I KNOW that there were "nerds" all over NASA, I worked with several who left NASA after Apollo ended so they could have something to do.
I am not talking about what was done on mission, although, there was a LOT of "secret stuff" that went up on early manned missions. They were testing several hypotheses for space born collection/imagery etc. I am speaking of some of the "under handed" stuff that went on. ANYTIME billions of government, you know, the People's money, is being handed out like candy there is corruption.
ANYTIME elected officials are involved, there will be corruption. NASA was hardly immune to that. They are not now.
I agree that MOST of those who were employed by NASA were there for the "thrill" of taking part in the program, but to believe that it was not politics as usual at NASA is naive.

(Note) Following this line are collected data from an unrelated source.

(* ===== verification/PipeTheorems.v ===== *)
(** The property of pipes: what one process writes another one reads. *)
From S2P Require Import Prelude CString Spinlock Riscv Kalloc Vm PageTable Uvm UvmOps UvmGrow.
From S2P Require Import UserCopy Proc ProcState Sched ProcOps ProcNew Fork Pipe PipeOps Boot MemTheorems.

Section pipe_theorems.
Context `{KI : !KernelImage} {F : Type}.
Context (cfg : sched_cfg) (swtch : option Z → option Z → kM (pstate F) ()).
Implicit Types (T : gmap Z (gmap Z Z)) (M : gmap Z Z) (K : Z → Z) (st : pstate F).

Lemma wake_pagetable now x : pagetable (wake_proc cfg now x) = pagetable x.
Proof. by destruct x, cfg. Qed.

Lemma woken_pagetable (s : pstate F) c l (s' : pstate F) q : woken cfg s c l s' → pagetable (ps_proc s' q) = pagetable (ps_proc s q).
Proof. intros (P & -> & HP). cbn. rewrite HP. case_decide; [apply wake_pagetable|done]. Qed.

(** C10: A pipe is a first-in first-out queue of bytes.  Process [w] writes [k]
    bytes from its address [a] to a pipe that holds [q] and has room for them;
    then process [d] reads [k'] bytes to its address [b].  The write returns the
    number of bytes that [w] could read, the read gets the bytes in the order in
    which they were written, those that were in the pipe before first; what was
    read is gone from the pipe and the rest is still there; no other process
    sees a change. *)
Theorem pipe_fifo w d st m P n t f fl T K pi ro wo q a k Mw b k' Md :
  ps_cur st = Some w → pipe_vm m fl T K pi → pipe_at (m_mem m) pi ro wo q → pipe_unlocked m pi → w ∈ procs →
  ro ≠ 0 → killed_ (P w) = 0 → T !! pagetable (P w) = Some Mw → T !! pagetable (P d) = Some Md →
  0 <= a → 0 < k → a + k < 2 ^ 64 → Z.of_nat (length q) + k <= PIPESIZE →
  uread m Mw a ≠ None → can_copy fl b k' Md →
  wp (i ← pipewrite cfg swtch pi a k;
      modify (λ s, s <| ps_cur := Some d |>) ;;
      j ← piperead cfg swtch pi b k';
      mret (i, j)) (λ '(i, j) st', ∃ bs M' j', i = Z.of_nat (length bs) ∧ user_bytes m Mw a k bs ∧ j = Z.of_nat j' ∧
    (∀ va, 0 <= va → uread (ps_m st') M' va = overwrite b (take j' (q ++ bs)) (uread m Md) va) ∧
    others_same m T (pagetable (P d)) (ps_m st') ∧
    read_result pi ro wo b k' (q ++ bs) Md m j' (ps_m st')) (pst st m P n t f).
Proof.
  intros Hcur Hpv Hq Hu Hw Hro Hk HTw HTd Ha Hk0 Hak Hroom Hread Hcc.
  wp_step. wp_use (pipewrite_spec cfg swtch w st P n t f fl T K Hcur m pi ro wo q a k Mw); try done; [lia|].
  intros i st1 (m1 & bs & -> & Hw1 & Hh1 & Hpv1 & Hs1 & Hub & Hq1). wp_step. wp_step.
  pose proof (woken_pagetable _ _ _ _ d Hw1) as Hpt. cbn in Hpt. destruct Hw1 as (P1 & -> & HP1).
  set (st2 := _ <| ps_cur := Some d |>). cbn in Hpt. rewrite (pst_eq st2). wp_step.
  change (ps_m st2) with m1. change (ps_proc st2) with P1.
  assert (pagetable (P1 d) = pagetable (P d)) as Hpd by exact Hpt.
  wp_use (piperead_spec cfg swtch d st2 P1 (ps_nextpid st2) (ps_totaltickets st2) (ps_fs st2) fl T K eq_refl
    pi ro wo b k' (q ++ bs) Md m1); try done.
  - destruct Hu as [H1 H2 [H3 H4]]. split; [|..|split]; by rewrite Hh1.
  - by rewrite Hpd.
  - left. intros E. destruct (app_eq_nil _ _ E) as [_ ->]. destruct Hub as [_ [Hl|[_ Hn]]]; [simpl in Hl; lia|].
    by rewrite Z.add_0_r in Hn.
  - rewrite Hpd. intros j st3 (j' & m3 & fl3 & M3 & -> & (P3 & -> & _) & Hh3 & Hpv3 & Ho3 & Hv3 & Hres).
    wp_step. exists bs, M3, j'. cbn. split_and!; try done.
    + intros va Hva. rewrite Hv3 by done. apply overwrite_ext. by apply (Hs1 (pagetable (P d))).
    + intros r2 M2 va Hr2 HT2 Hva. rewrite (Ho3 r2 M2) by done. by apply (Hs1 r2).
    + destruct Hres as [?|(? & Hn & ?)]; [by left|right]. split_and!; [done| |done].
      destruct Hcc. rewrite <- (Hs1 (pagetable (P d))) by (done || lia). done.
Qed.
End pipe_theorems.

(** ** An instance *)

(** What [pipealloc] makes of a page. *)
Definition fresh_pipe (m : mem) (pi : Z) : mem :=
  st32 (st32 (st32 (st32 m (pi + pi_readopen) 1) (pi + pi_writeopen) 1) (pi + pi_nwrite) 0) (pi + pi_nread) 0.

Lemma fresh_pipe_at m pi : pipe_at (fresh_pipe m pi) pi 1 1 [].
Proof.
  exists 0. unfold fresh_pipe. split; try done;
    repeat first [rewrite ld32_st32_eq; done|rewrite ld32_st32_ne by (pipe_consts; lia)].
Qed.

Lemma fresh_pipe_out m pi x : ¬ in_page pi x → rd8 (fresh_pipe m pi) x = rd8 m x.
Proof. unfold in_page. intros H. unfold fresh_pipe. rewrite !rd8_st32_ne by (pipe_consts; lia). done. Qed.

#[local] Existing Instance tiny.

(** An address space of one page beside an empty pipe. *)
Lemma boot_pipe : ∃ m fl r M K pi, pipe_vm m fl {[r := M]} K pi ∧ pipe_at (m_mem m) pi 1 1 [] ∧ m_held m = [] ∧
  (2 <= length fl)%nat ∧ (∀ p, M !! 0 = Some p → truth (Z.land p PTE_W) = true) ∧
  ∀ va, 0 <= va < PGSIZE → uread m M va ≠ None.
Proof.
  destruct (boot_user 1 PTE_W ltac:(lia) ltac:(done)) as (s & fl & r & M & Hvm & Hh & Hl & Hin & Hout).
  destruct (boot_mapped s fl r M 1 PTE_W Hvm ltac:(lia) ltac:(done) Hin Hout) as (Hmap & Hlow & Hb).
  destruct fl as [|pi fl]; [simpl in Hl; lia|].
  pose proof (kalloc_vm s fl {[r := M]} no_refs pi Hvm ltac:(done) (unlocked s Hh)) as Hw.
  apply wp_returns in Hw as (x & s1 & _ & _ & Hp & H0 & _ & (Hh1 & _) & _ & Hvm1).
  destruct (free_no_ref _ _ _ _ _ Hvm ltac:(done) Hp H0) as (_ & Hr & _).
  assert (pipe_vm s1 fl {[r := M]} (kadd no_refs pi 1) pi) as Hpv.
  { split; try done; [by apply kpos_kadd|by intros ? ? [_ <-]%lookup_singleton_Some|by rewrite kadd_eq]. }
  destruct (pipe_vm_write s1 fl _ _ pi (fresh_pipe (m_mem s1) pi) Hpv (fresh_pipe_out _ _)) as [Hpv2 _].
  eexists _, fl, r, M, _, pi. split_and!; [exact Hpv2|apply fresh_pipe_at|cbn; by rewrite Hh1|simpl in Hl; lia| |].
  - intros p HM. by apply (Hb 0).
  - intros va Hva. apply (mapped_readable _ fl {[r := M]} (kadd no_refs pi 1) r M 1 va);
      [by eapply pv_vm|apply lookup_singleton_eq|done| |lia]. intros i p Hi HM. by apply (Hb i).
Qed.

Lemma pipe_fifo_witness : ∃ m m' M M' pi,
  pipe_at (m_mem m) pi 1 1 [] ∧ uread m' M' 100 = uread m M 0 ∧ uread m' M' 101 = uread m M 1 ∧
  uread m M 1 ≠ None ∧ pipe_at (m_mem m') pi 1 1 [].
Proof.
  destruct boot_pipe as (m & fl & r & M & K & pi & Hpv & Hq & Hh & Hl & HW & Hread).
  set (P := λ _ : Z, blank_proc <| pagetable := r |>).
  pose proof (pipe_fifo (F := ()) RR (λ _ _, mret ()) 0 0 (boot_state m P) m P 1 0 () fl {[r := M]} K pi 1 1 [] 0 2 M 100 2 M
    eq_refl Hpv Hq ltac:(split; [rewrite Hh; apply not_elem_of_nil|intros; rewrite Hh; apply not_elem_of_nil|by apply unlocked])
    ltac:(change procs with (0 :: seqZ 1 63); constructor) ltac:(done) eq_refl (lookup_singleton_eq _ _) (lookup_singleton_eq _ _)
    ltac:(done) ltac:(done) ltac:(done) ltac:(done) ltac:(apply Hread; done)) as Hw.
  destruct (proj1 (wp_returns _ _ _) (Hw ltac:(split; try done; [|unfold PGSIZE; lia]; intros va pte Hva HM _; left;
    rewrite Z.div_small in HM by (unfold PGSIZE; lia); by apply HW))) as ([i j] & st & _ & bs & M' & j' & _ & [Hbs Hlen] & _ & Hv & _ & Hres).
  assert (length bs = 2%nat) as Hl2.
  { destruct Hlen as [?|[Hlt Hn]]; [lia|]. by apply Hread in Hn; [|unfold PGSIZE; lia]. }
  destruct bs as [|x [|y [|]]]; try done. cbn [app length] in *.
  destruct Hres as [[Hj Hp]|(Hj & Hn & _)]; [|by apply Hread in Hn; [|unfold PGSIZE; lia]].
  assert (j' = 2%nat) as -> by (simpl in Hj; lia).
  exists m, (ps_m st), M, M', pi. split_and!; [done| | |by apply Hread|done].
  - rewrite Hv by done. symmetry. exact (Hbs 0%nat x eq_refl).
  - rewrite Hv by done. symmetry. exact (Hbs 1%nat y eq_refl).
Defined.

All of the guys I worked with that worked on the manned space program were either contractors from day one, or became contractors, when Apollo was cancelled. They had worked in mission control, capsule design, booster design, designed orbits, software design etc. They did the same jobs when I worked with them that they did when they were with, or contracting for, NASA. Most of the contractors were with the same company that they were with when they worked with NASA. Just as when they were with NASA, they were inventing everything as they went along. Just as when they were with NASA, congress controlled the purse strings and just like when they were with NASA, "favors" were always in play.
All it takes is billions and elected officials.
It was the same in the Soviet Union. The R-7 booster that was used to put Sputnik into orbit was an ICBM being tested.
ALL of the US launch vehicles, as they were called in NASA, were ICBM's. All of the work that was done was to advance ICBM development faster than DOD could do it alone. How could that happen? MORE FUNDING. Funding that was not going to be given to DOD on it's own. So, they had a "space race" to find a way to fund it.
Some of what went on was rather inexpensive, and easy to hide, like the development of the SR-71. Development of ICBM launch platforms is very expensive. Development of orbits needed to be tested. Even "SIGINT" packages were tested on NASA missions, as far back as the early 1960's.